NPV: Negative predictive value; PPV: Positive predictive value; AMI: Acute myocardial infarction; PE: Pulmonary embolism; HF: Heart failure; CRI: Chronic renal insufficiency; MACE: Major adverse cardiovascular event.
Table 1. Contemporary cTn testing versus hs-cTn testing

Summary

• Hs-cTn testing supports safer (higher NPV) and earlier (higher sensitivity) rule-out of MI. However, lower numbers of MI-negative patients will benefit from this faster algorithm (lower PPV).
• Hs-cTn testing supports earlier (higher sensitivity and precision) rule-in of MI with a lower risk of missing-out on patients having MI (higher NPV). However, higher numbers of MI-negative patients will be referred to extensive follow-up diagnostics (lower specificity and PPV), especially the elderly patients, and other patients with increased baseline cTn levels.

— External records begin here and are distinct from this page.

Definition _critic : P update :=
  if gs_cancelled st then Return (critic_update cancelled_verdict [] [])
  else
    correlation ←' of_res (member "correlation" (gs_correlation st));
    judged ←' of_res (_evaluate_critic (gs_findings st) (gs_evidence st) correlation (gs_injection_detected st));
    emitted ←' of_res (critic_artifacts judged.1 judged.2);
    _append_artifacts emitted ;;'
    Return (critic_update judged.1 judged.2 emitted).

(** [_route_after_critic]: whether the next node is the planner *)
Definition _route_after_critic : res bool :=
  critic ← member "critic" (gs_critic st);
  Ok (bool_decide (cv_decision critic = CD_ACCEPTED) && negb (bool_decide (gs_hypotheses st = []))).

(** *** The planner and the verification agent *)

(** An update of the proposal and the artifacts *)
Definition proposal_update (proposal : option (option RemediationProposal)) (emitted : list GovernanceArtifact)
    : update :=
  {| up_safe_evidence := None; up_correlation := None; up_findings := []; up_node_errors := [];
     up_artifacts := emitted; up_injection_detected := None; up_hypotheses := None; up_critic := None;
     up_proposal := proposal; up_terminal_state := None; up_critic_iteration := None; up_cancelled := false |}.

Definition proposal_artifact (p : RemediationProposal) : res GovernanceArtifact :=
  source ← _artifact AK_HYPOTHESIS None;
  issued None 40 AR_REMEDIATION_PLANNER (RemediationProposalPayload p) [source].

Definition _remediation_planner : P update :=
  hypothesis ←' of_res (of_option (head (gs_hypotheses st)) IndexError "tuple index out of range");
  match _proposal_from_runbook (gs_tenant_id st) (gs_incident_id st) (gs_evidence st) hypothesis with
  | None => Return (proposal_update (Some None) [])
  | Some proposal =>
      a ←' of_res (proposal_artifact proposal);
      _append_artifacts [a] ;;'
      Return (proposal_update (Some (Some proposal)) [a])
  end.

Definition verification_steps : list string :=
  ["After separately approved execution, compare checkout error rate with the cited baseline.";
   "Confirm the deployment version and incident window from fresh authorized evidence.";
   "Record verification through a future effect ledger, never this graph."].

Definition required_evidence_ids : list string :=
  sorted_set (List.filter (λ i, bool_decide (i ∈ ev_evidence_id <$> gs_evidence st))
                (ci_evidence_id <$> (gs_hypotheses st ≫= hy_citations))).

Definition verification_artifact (p : RemediationProposal) : res GovernanceArtifact :=
  source ← _artifact AK_REMEDIATION_PROPOSAL None;
  issued None 50 AR_VERIFICATION_AGENT
    (VerificationPlanPayload (pp_proposal_id p) verification_steps required_evidence_ids) [source].

Definition _verification_agent : P update :=
  match gs_proposal st with
  | None => Return no_update
  | Some proposal =>
      a ←' of_res (verification_artifact proposal);
      _append_artifacts [a] ;;'
      Return (proposal_update None [a])
  end.

(** *** The decision *)

(** What the coordinator decides: the terminal state, the status of the assessment, the reasons,
    the artifacts it rests on, the summary and whether a human is asked. *)
Record coordinator_choice := {
  ch_terminal : OrchestrationTerminalState;
  ch_status : InvestigationStatus;
  ch_reasons : list string;
  ch_source : list GovernanceArtifact;
  ch_summary : string;
  ch_escalate : bool
}.

(** An accepted verdict without a proposal gives its reason. *)
Definition decided_critic (v : CriticVerdict) : CriticVerdict :=
  if bool_decide (cv_decision v = CD_ACCEPTED) && bool_decide (gs_proposal st = None) then
    {| cv_decision := cv_decision v; cv_reasons := ["corroborated_but_no_valid_action"];
       cv_checked_citations := cv_checked_citations v; cv_contradictions := cv_contradictions v;
       cv_injection_contained := cv_injection_contained v |}
  else v.

Definition choose (v : CriticVerdict) : coordinator_choice :=
  if bool_decide (cv_decision v = CD_ACCEPTED) && bool_decide (is_Some (gs_proposal st))
     && negb (bool_decide (_artifacts AK_VERIFICATION_PLAN = [])) && negb (bool_decide (gs_hypotheses st = []))
  then
    {| ch_terminal := OT_COMPLETE; ch_status := IS_COMPLETE; ch_reasons := ["corroborated_and_cited"];
       ch_source := _artifacts AK_VERIFICATION_PLAN;
       ch_summary := "Cited specialist assessments support one remediation proposal and a future verification plan; no approval or production effect occurred.";
       ch_escalate := false |}
  else
    let terminal := if decide (cv_decision v = CD_REJECTED) then OT_ESCALATED else OT_ABSTAINED in
    {| ch_terminal := terminal; ch_status := IS_ABSTAINED;
       ch_reasons := match cv_reasons v with [] => ["no_authorized_proposal"] | reasons => reasons end;
       ch_source := match _artifacts AK_CONTRADICTION with
                    | [] => _artifacts AK_CRITIQUE
                    | contradictions => contradictions
                    end;
       ch_summary := "The governed investigation abstained or escalated because evidence, citations, confidence, or critic gates did not support a proposal.";
       ch_escalate := bool_decide (terminal = OT_ESCALATED) |}.

Definition decision_artifact (c : coordinator_choice) : res GovernanceArtifact :=
  issued None 60 AR_COORDINATOR
    (CoordinatorDecisionPayload (ch_terminal c) (reason_id <$> ch_reasons c)
       (hy_hypothesis_id <$> head (gs_hypotheses st)) (pp_proposal_id <$> gs_proposal st)) (ch_source c).

Definition final_artifact (c : coordinator_choice) (decision : GovernanceArtifact) : res GovernanceArtifact :=
  issued None 61 AR_COORDINATOR
    (FinalAssessmentPayload (ch_status c) (ch_summary c) (hy_hypothesis_id <$> gs_hypotheses st)
       (pp_proposal_id <$> gs_proposal st) (ch_escalate c)) [decision].

Definition decision_update (t : OrchestrationTerminalState) (v : CriticVerdict) (emitted : list GovernanceArtifact)
    : update :=
  {| up_safe_evidence := None; up_correlation := None; up_findings := []; up_node_errors := [];
     up_artifacts := emitted; up_injection_detected := None; up_hypotheses := None; up_critic := Some v;
     up_proposal := None; up_terminal_state := Some t; up_critic_iteration := None; up_cancelled := false |}.

Definition _coordinator_decision : P update :=
  critic ←' of_res (member "critic" (gs_critic st));
  if gs_cancelled st then Return (decision_update OT_CANCELLED critic [])
  else
    let v := decided_critic critic in
    let c := choose v in
    decision ←' of_res (decision_artifact c);
    final ←' of_res (final_artifact c decision);
    _append_artifacts [decision; final] ;;'
    Return (decision_update (ch_terminal c) v [decision; final]).
End nodes.

(** ** Supersteps

    The nodes that are ready run at once, each on the state before the step; the engine then
    applies the updates they return, in an order of its own.  Other processes use the same
    ledger meanwhile. *)

(** The order in which the engine applies the updates of a step *)
Class UpdateOrder := arrange : list update → list update.
Class UpdateOrderLaws `{!UpdateOrder} : Prop := arrange_perm us : arrange us ≡ₚ us.

Definition model_answer : Set := res (option SpecialistFinding).

Inductive graph_turn := Node (i : nat) (answer : model_answer) | Elsewhere (c : ledger_call).

Section engine.
Context {HDigest : Digest} {HFloat : FloatJson} {HDecode : FindingDecoder} {HOrder : UpdateOrder}.

(** An operation of node [i], when the model answers [e] *)
Definition graph_handle (e : model_answer) (i : nat) (R : Set) (o : graph_op R)
    : orchestration_ledger → R * orchestration_ledger :=
  match o with
  | Claim tenant_id run_id task_id role input_digest => claim_task tenant_id run_id task_id role input_digest
  | Complete tenant_id run_id task_id fence_token result =>
      complete_task tenant_id run_id task_id fence_token result
  | Append tenant_id run_id fence_token items => append_artifacts tenant_id run_id fence_token items
  | RunProjection tenant_id run_id => λ l, (projection l tenant_id run_id, l)
  | Analyze task => λ l, (e, l)
  end.

Definition graph_move (t : graph_turn) : move (W := orchestration_ledger) (E := model_answer) :=
  match t with
  | Node i e => Thread i e
  | Elsewhere c => Outside (λ l, (run_call c l).2)
  end.

(** The answer of a step: an exception of one of its nodes, or, when all have ended, their updates *)
Definition raised_by {A : Set} (p : P A) : option exn := match p with Throw x => Some x | _ => None end.
Definition returned_by {A : Set} (p : P A) : option A := match p with Return a => Some a | _ => None end.

Definition collected {A : Set} (threads : list (P A)) : option (res (list A)) :=
  match omap raised_by threads with
  | x :: _ => Some (Raise x)
  | [] => Ok <$> mapM returned_by threads
  end.

(** [None]: the schedule ended before the step did *)
Definition superstep (nodes : list (InvestigationState → P update)) (turns : list graph_turn)
    (st : InvestigationState) (l : orchestration_ledger) : option (res InvestigationState) * orchestration_ledger :=
  let s := run_pool graph_handle (graph_move <$> turns) ((λ node, node st) <$> nodes, l) in
  ((λ updates, us ← updates; foldM apply_update st (arrange us)) <$> collected s.1, s.2).
(* ===== verification/Service.v ===== *)
(** * The application service ([service.py], [adapters.py])

    [InvestigationService.investigate] as a thread over the ports of the application: the policy,
    the request ledger, the audit, the budget, the evidence, the orchestrator and the approval
    boundary.  The in-memory adapters are defined here; the policy, the evidence and the
    orchestrator answer anything. *)

From S2P Require Import Prelude PyJson PyFloat PyTime PyText PyModel PyProg Domain Authorization RemediationData Evidence Investigation Orchestration Graph.

(** ** Policies *)

Definition local_decision (allowed : bool) (policy_id purpose : string) (risk : RiskLevel) (reason : string)
    : PolicyDecision :=
  {| pd_allowed := allowed; pd_policy_id := policy_id; pd_policy_revision := 1; pd_purpose := purpose;
     pd_risk := risk; pd_reason := reason |}.

(** [DenyAllPolicy.authorize] *)
Definition deny_all_authorize (identity : IdentityContext) (action : Action)
    (resource_tenant_id purpose : string) (risk : RiskLevel) : PolicyDecision :=
  local_decision false "deny-all:v1" purpose risk "no_explicit_grant".

(** [RolePolicy.authorize] *)
Definition role_authorize (identity : IdentityContext) (action : Action)
    (resource_tenant_id purpose : string) (risk : RiskLevel) : PolicyDecision :=
  let decide_ allowed reason := local_decision allowed "role-policy:v1" purpose risk reason in
  if decide (ic_tenant_id identity ≠ resource_tenant_id) then decide_ false "tenant_mismatch"
  else if existsb (λ g, bool_decide (gb_purpose g = purpose)
                        && bool_decide (action_value action ∈ gb_permissions g)) (ic_grants identity)
  then decide_ true "explicit_role_grant"
  else decide_ false "action_or_purpose_not_granted".

(** ** The request ledger ([InMemoryIdempotency]) *)

Inductive run_status := RUN_IN_PROGRESS | RUN_COMPLETED | RUN_FAILED.
#[export] Instance run_status_eq_dec : EqDecision run_status.
Proof. solve_decision. Defined.

Record RunRecord := {
  rr_fingerprint : string;
  rr_attempt : Z;
  rr_status : run_status;
  rr_result : option InvestigationResult;
  rr_failure_code : option string
}.

Inductive RunClaimStatus := CL_STARTED | CL_COMPLETED | CL_RETRY | CL_IN_PROGRESS.
#[export] Instance RunClaimStatus_eq_dec : EqDecision RunClaimStatus.
Proof. solve_decision. Defined.

Record RunClaim := { rl_status : RunClaimStatus; rl_attempt : Z; rl_result : option InvestigationResult }.

Abbreviation run_ledger := (gmap (string * string) RunRecord).

Definition claim (status : RunClaimStatus) (attempt : Z) (result : option InvestigationResult) : RunClaim :=
  {| rl_status := status; rl_attempt := attempt; rl_result := result |}.

(** [record.attempt += 1; record.status = "in_progress"; record.failure_code = None] *)
Definition reopened (r : RunRecord) : RunRecord :=
  {| rr_fingerprint := rr_fingerprint r; rr_attempt := rr_attempt r + 1; rr_status := RUN_IN_PROGRESS;
     rr_result := rr_result r; rr_failure_code := None |}.

Definition acquire (tenant_id request_id fingerprint : string) : M run_ledger RunClaim :=
  let key := (tenant_id, request_id) in
  l ← get;
  match l !! key with
  | None =>
      modify <[key := {| rr_fingerprint := fingerprint; rr_attempt := 1; rr_status := RUN_IN_PROGRESS;
                         rr_result := None; rr_failure_code := None |}]>;;
      mret (claim CL_STARTED 1 None)
  | Some record =>
      lift (raise_if (bool_decide (rr_fingerprint record ≠ fingerprint)) IdempotencyConflict
              "request_id was reused with different input");;
      match rr_status record with
      | RUN_COMPLETED =>
          result ← lift (of_option (rr_result record) IdempotencyConflict "completed request has no stored result");
          mret (claim CL_COMPLETED (rr_attempt record) (Some result))
      | RUN_IN_PROGRESS => mret (claim CL_IN_PROGRESS (rr_attempt record) None)
      | RUN_FAILED =>
          modify <[key := reopened record]>;;
          mret (claim CL_RETRY (rr_attempt record + 1) None)
      end
  end.

Definition owned_run (l : run_ledger) (key : string * string) : res RunRecord :=
  match l !! key with
  | Some r => if decide (rr_status r = RUN_IN_PROGRESS) then Ok r
              else raise IdempotencyConflict "request is not owned by an active run"
  | None => raise IdempotencyConflict "request is not owned by an active run"
  end.

Definition complete_run (tenant_id request_id : string) (result : InvestigationResult) : M run_ledger unit :=
  l ← get;
  r ← lift (owned_run l (tenant_id, request_id));
  modify <[(tenant_id, request_id) :=
    {| rr_fingerprint := rr_fingerprint r; rr_attempt := rr_attempt r; rr_status := RUN_COMPLETED;
       rr_result := Some result; rr_failure_code := rr_failure_code r |}]>.

Definition fail_run (tenant_id request_id code : string) : M run_ledger unit :=
  l ← get;
  r ← lift (owned_run l (tenant_id, request_id));
  modify <[(tenant_id, request_id) :=
    {| rr_fingerprint := rr_fingerprint r; rr_attempt := rr_attempt r; rr_status := RUN_FAILED;
       rr_result := rr_result r; rr_failure_code := Some code |}]>.

(** ** The budget ([InMemoryBudget]) *)

Record BudgetDecision := {
  bd_allowed : bool;
  bd_reservation_id : string;
  bd_requested_units : Z;
  bd_remaining_units : Z;
  bd_reason : string
}.

Definition BudgetDecision_ok (d : BudgetDecision) : bool :=
  (0 <? bd_requested_units d) && (0 <=? bd_remaining_units d).

Record budget := {
  bu_remaining : gmap string Z;
  bu_default_limit : Z;
  bu_reservations : gmap (string * string) BudgetDecision
}.

Definition new_budget (limits : gmap string Z) (default_limit : Z) : budget :=
  {| bu_remaining := limits; bu_default_limit := default_limit; bu_reservations := ∅ |}.

Definition remaining_units (b : budget) (tenant_id : string) : Z :=
  default (bu_default_limit b) (bu_remaining b !! tenant_id).

Definition reserve_units (tenant_id reservation_id : string) (units : Z) : M budget BudgetDecision :=
  lift (raise_if (units <=? 0) ValueError "budget reservation units must be positive");;
  b ← get;
  match bu_reservations b !! (tenant_id, reservation_id) with
  | Some existing => mret existing
  | None =>
      let remaining := remaining_units b tenant_id in
      let allowed := units <=? remaining in
      let new_remaining := if allowed then remaining - units else remaining in
      decision ← lift (validated BudgetDecision_ok "BudgetDecision"
        {| bd_allowed := allowed; bd_reservation_id := reservation_id; bd_requested_units := units;
           bd_remaining_units := new_remaining;
           bd_reason := if allowed then "reserved" else "tenant_budget_exhausted" |});
      modify (λ b, {| bu_remaining := if allowed then <[tenant_id := new_remaining]> (bu_remaining b)
                                      else bu_remaining b;
                      bu_default_limit := bu_default_limit b;
                      bu_reservations := <[(tenant_id, reservation_id) := decision]> (bu_reservations b) |});;
      mret decision
  end.

(** ** Evidence ([InMemoryEvidence]) *)

Definition collect_evidence (items : gmap (string * string) (list Evidence)) (identity : IdentityContext)
    (request : InvestigationRequest) : list Evidence :=
  py_sorted evidence_by_id (default [] (items !! (ic_tenant_id identity, ir_incident_id request))).

Section audit.
Context {HDigest : Digest}.

(** ** The audit ([HashChainAudit]) *)

Record AuditRecord := {
  ad_event_id : string;
  ad_sequence : Z;
  ad_tenant_id : string;
  ad_event_type : string;
  ad_actor_ref : string;
  ad_principal_kind : PrincipalKind;
  ad_recorded_at : datetime;
  ad_attributes : payload;
  ad_previous_hash : string;
  ad_record_hash : string
}.

Record audit_log := { au_records : list AuditRecord; au_heads : gmap string (Z * string) }.

Definition new_audit : audit_log := {| au_records := []; au_heads := ∅ |}.

Definition _SAFE_AUDIT_KEYS : list string :=
  ["approval_required"; "attempt"; "citation_count"; "error_code"; "evidence_count"; "policy_id";
   "policy_revision"; "reason"; "request_ref"; "operation"; "record_count"; "status"].

(** [safe_audit_attributes]; the attributes are a dict of strings, integers and booleans *)
Definition safe_audit_attributes (attributes : payload) : payload :=
  py_sorted key_leb
    ((λ kv, (kv.1, match kv.2 with JStr s => JStr (str_take 128 s) | v => v end))
     <$> List.filter (λ kv, bool_decide (kv.1 ∈ _SAFE_AUDIT_KEYS)) attributes).

(** ** Redaction *)

Definition _SENSITIVE_KEY_PARTS : list string :=
  ["authorization"; "cookie"; "credential"; "evidence"; "password"; "prompt"; "raw"; "secret"; "token"; "untrusted"].

Definition _SAFE_OBSERVABILITY_KEYS : list string :=
  ["operation"; "status"; "scenario"; "evidence_count"; "finding_count"; "citation_count"; "injection_detected";
   "replayed"; "error_code"; "connector_kind"; "page_count"; "record_count"; "quarantined_count"; "rate_limited";
   "reconciliation_required"; "stale_result"; "node"; "role"; "artifact_count"; "critic_decision"; "action_kind";
   "approval_status"; "effect_outcome"; "verification_status"; "rollback"; "sandbox_outcome"; "artifact_disposition";
   "output_file_count"; "output_byte_bucket"; "cleanup_status"; "runtime_profile"; "memory_tier"; "memory_outcome";
   "candidate_count"; "chunk_count"; "cache_hit"; "context_token_bucket"; "purged_count"; "protocol_kind";
   "transport_kind"; "trust_status"; "task_state"; "risk"; "version_family"].

Definition safe_observability_attributes (attributes : payload) : payload :=
  List.filter (λ kv, bool_decide (kv.1 ∈ _SAFE_OBSERVABILITY_KEYS)) attributes.

Definition sensitive_key (key : string) : bool :=
  existsb (λ part, str_contains part (str_lower key)) _SENSITIVE_KEY_PARTS.

(** [redact_value] on a document, whose keys are strings *)
Fixpoint redact_value (value : json) : json :=
  match value with
  | JObj o => JObj ((λ kv, (kv.1, if sensitive_key kv.1 then JStr "[REDACTED]" else redact_value kv.2)) <$> o)
  | JList l => JList (redact_value <$> l)
  | v => v
  end.

(** [int(s, 16)] on lower-case hexadecimal digits *)
Fixpoint int_of_hex (acc : Z) (s : string) : Z :=
  match s with
  | "" => acc
  | String c s => int_of_hex (16 * acc + Z.of_N (if is_digit c then N_of_ascii c - 48 else N_of_ascii c - 87)) s
  end.

(** [tenant_bucket], for a number of buckets other than 0, which raises [ZeroDivisionError] *)
Definition tenant_bucket `{Digest} (tenant_id : string) (buckets : Z) : string :=
  let value := int_of_hex 0 (str_take 8 (hexdigest (utf8 tenant_id))) mod buckets in
  if (0 <=? value) && (value <? 10) then "0" +:+ str_of_int value else str_of_int value.

Definition zero_hash : string := str_repeat 64 "0".

Definition tenant_head (heads : gmap string (Z * string)) (tenant_id : string) : Z * string :=
  default (0, zero_hash) (heads !! tenant_id).

(** The document both [append] and [verify] hash *)
Definition audit_document (r : AuditRecord) (previous_hash : string) : json :=
  JObj [("event_id", JStr (ad_event_id r)); ("sequence", JInt (ad_sequence r));
        ("tenant_id", JStr (ad_tenant_id r)); ("event_type", JStr (ad_event_type r));
        ("actor_ref", JStr (ad_actor_ref r));
        ("principal_kind", JStr (principal_kind_value (ad_principal_kind r)));
        ("recorded_at", JStr (isoformat (ad_recorded_at r))); ("attributes", JObj (ad_attributes r));
        ("previous_hash", JStr previous_hash)].

Definition audit_hash (r : AuditRecord) (previous_hash : string) : string :=
  hexdigest (utf8 (canonical_json (audit_document r previous_hash))).

Definition audit_record (identity : IdentityContext) (event_type : string) (attributes : payload)
    (recorded_at : datetime) (sequence : Z) (previous_hash record_hash : string) : AuditRecord :=
  {| ad_event_id := stable_id "audit" [ic_tenant_id identity; str_of_int sequence; event_type;
                                       isoformat recorded_at] 32;
     ad_sequence := sequence; ad_tenant_id := ic_tenant_id identity; ad_event_type := event_type;
     ad_actor_ref := actor_ref identity; ad_principal_kind := ic_principal_kind identity;
     ad_recorded_at := recorded_at; ad_attributes := safe_audit_attributes attributes;
     ad_previous_hash := previous_hash; ad_record_hash := record_hash |}.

• Because an early discharge of patients with a clinical history of, or increased risk for ACS is hardly feasible, such patients will hardly benefit from faster cTn testing.
• From a socio-economic stand, hs-cTn assays can be expected to improve healthcare for patients admitted with suspected ACS, but presumably at higher cost.
• Finally, using hs-cTn assays is associated with higher complexity and a need for more quality features and training. Moreover, future data might indicate the need for additional analytical requirements to ensure optimal diagnostic use of hs-cTn assays.